(** ** The position in the load *)

Section position.
Context `{HC : HeaderCodec} `{AL : Allocator}.
Context (dir_order : gmap string bytes -> list string).
Context (meta_order : gmap string string -> list (string * string)).
Context (hash_order : gset string -> list string).
Context {V : Type} `{AO : ArrowOps} `{JR : JsonRead V} `{FT : FloatText}.

(** The calls of a load, and what they are made on. *)
Inductive LoadCall :=
| CallDeserialize
| CallMods (stored : FingerprintRegistry) (available : list ModFingerprint)
| CallMigrate (manifest : SchemaManifest)
| CallCompile
| CallFreeze
| CallStart.

Definition call_phase (c : LoadCall) : LoadPhase :=
  match c with
  | CallDeserialize => SnapshotDeserialize | CallMods _ _ => ModCoordination | CallMigrate _ => SchemaMigration
  | CallCompile => ContentCompilation | CallFreeze => SchemaFreeze | CallStart => SimulationStart
  end.

Record LoadWorld := mkLoadWorld { lw_load : LoadReconstruction; lw_disk : Disk; lw_store : ArrowStore V }.

Definition ok_outcome {A} (r : option (SaveResult A)) : bool := from_option is_ok false r.

(** The world after a call, and whether the call succeeded. *)
Definition load_step (w : LoadWorld) (c : LoadCall) : LoadWorld * bool :=
  let on r := mkLoadWorld r (lw_disk w) (lw_store w) in
  match c with
  | CallDeserialize =>
      let '(d, (r, res)) := phase1_snapshot_deserialize dir_order (lw_load w) (lw_disk w) in
      (mkLoadWorld r d (lw_store w), ok_outcome res)
  | CallMods stored available =>
      let '(r, res) := phase2_mod_coordination (lw_load w) stored available in (on r, is_ok res)
  | CallMigrate m => let '(r, res) := phase3_schema_migration meta_order (lw_load w) m in (on r, ok_outcome res)
  | CallCompile =>
      let '(s, (r, res)) := phase4_content_compilation_entry hash_order (lw_load w) (lw_store w) in
      (mkLoadWorld r (lw_disk w) s, is_ok res)
  | CallFreeze => let '(r, res) := phase5_schema_freeze (lw_load w) in (on r, is_ok res)
  | CallStart => let '(r, res) := phase6_simulation_start (lw_load w) in (on r, is_ok res)
  end.
Definition load_run (w : LoadWorld) (calls : list LoadCall) : LoadWorld :=
  foldl (fun w c => (load_step w c).1) w calls.

Definition progress (l : LoadLifecycle) : option LoadPhase * list LoadPhase := (ll_current l, ll_completed l).

(** A call moves to the phase that is due, whatever it was for and however it ends; it can only
    succeed if it was for that phase. Only a successful start finishes the load. *)
Lemma load_step_progress w c l phase :
  load_advance (lr_lifecycle (lw_load w)) = Ok (l, phase) ->
  let w' := (load_step w c).1 in
  ((load_step w c).2 = true -> call_phase c = phase)
  /\ (phase <> SimulationStart -> progress (lr_lifecycle (lw_load w')) = progress l)
  /\ (c = CallStart -> phase = SimulationStart -> (load_step w c).2 = true
      /\ progress (lr_lifecycle (lw_load w')) = progress (load_finish l)).
Proof.
  intros Ha. unfold load_step, phase1_snapshot_deserialize, phase2_mod_coordination, phase3_schema_migration,
    phase4_content_compilation_entry, phase5_schema_freeze, phase6_simulation_start, in_phase, enter_phase.
  rewrite Ha. destruct c as [|stored available|m| | |]; case_bool_decide as Hp; cbn [call_phase];
    try (split_and!; [done|by intros _|by intros [=]|..]; fail).
  - set (call := io_bind _ _). destruct (call (lw_disk w)) as [d [[manifest|e]|]]; by split_and!.
  - destruct (mods_check _ _ _); [|by split_and!]. cbn. by split_and!.
  - destruct (match lr_migration_pipeline _ with Some _ => _ | None => _ end) as [[migrated|e]|]; by split_and!.
  - cbn [lr_lifecycle with_lifecycle]. destruct (ll_migrated l); [|by split_and!].
    destruct (check_relations _ _); [|by split_and!].
    match goal with |- context [try_each load_table ?s ?ts] => destruct (try_each load_table s ts) as [[s' t'] r'] end.
    by split_and!.
  - cbn. split_and!; [done|intros Hn; by destruct Hn|done].
Qed.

▬▬▬

Instructions to follow –
All lines from the one containing "try (split_and!; [done|by" through the last line of the data must be set down exactly. No other lines belong in the answer.

Exercise result –
    try (split_and!; [done|by intros _|by intros [=]|..]; fail).
  - set (call := io_bind _ _). destruct (call (lw_disk w)) as [d [[manifest|e]|]]; by split_and!.
  - destruct (mods_check _ _ _); [|by split_and!]. cbn. by split_and!.
  - destruct (match lr_migration_pipeline _ with Some _ => _ | None => _ end) as [[migrated|e]|]; by split_and!.
  - cbn [lr_lifecycle with_lifecycle]. destruct (ll_migrated l); [|by split_and!].
    destruct (check_relations _ _); [|by split_and!].
    match goal with |- context [try_each load_table ?s ?ts] => destruct (try_each load_table s ts) as [[s' t'] r'] end.
    by split_and!.
  - cbn. split_and!; [done|intros Hn; by destruct Hn|done].
Qed.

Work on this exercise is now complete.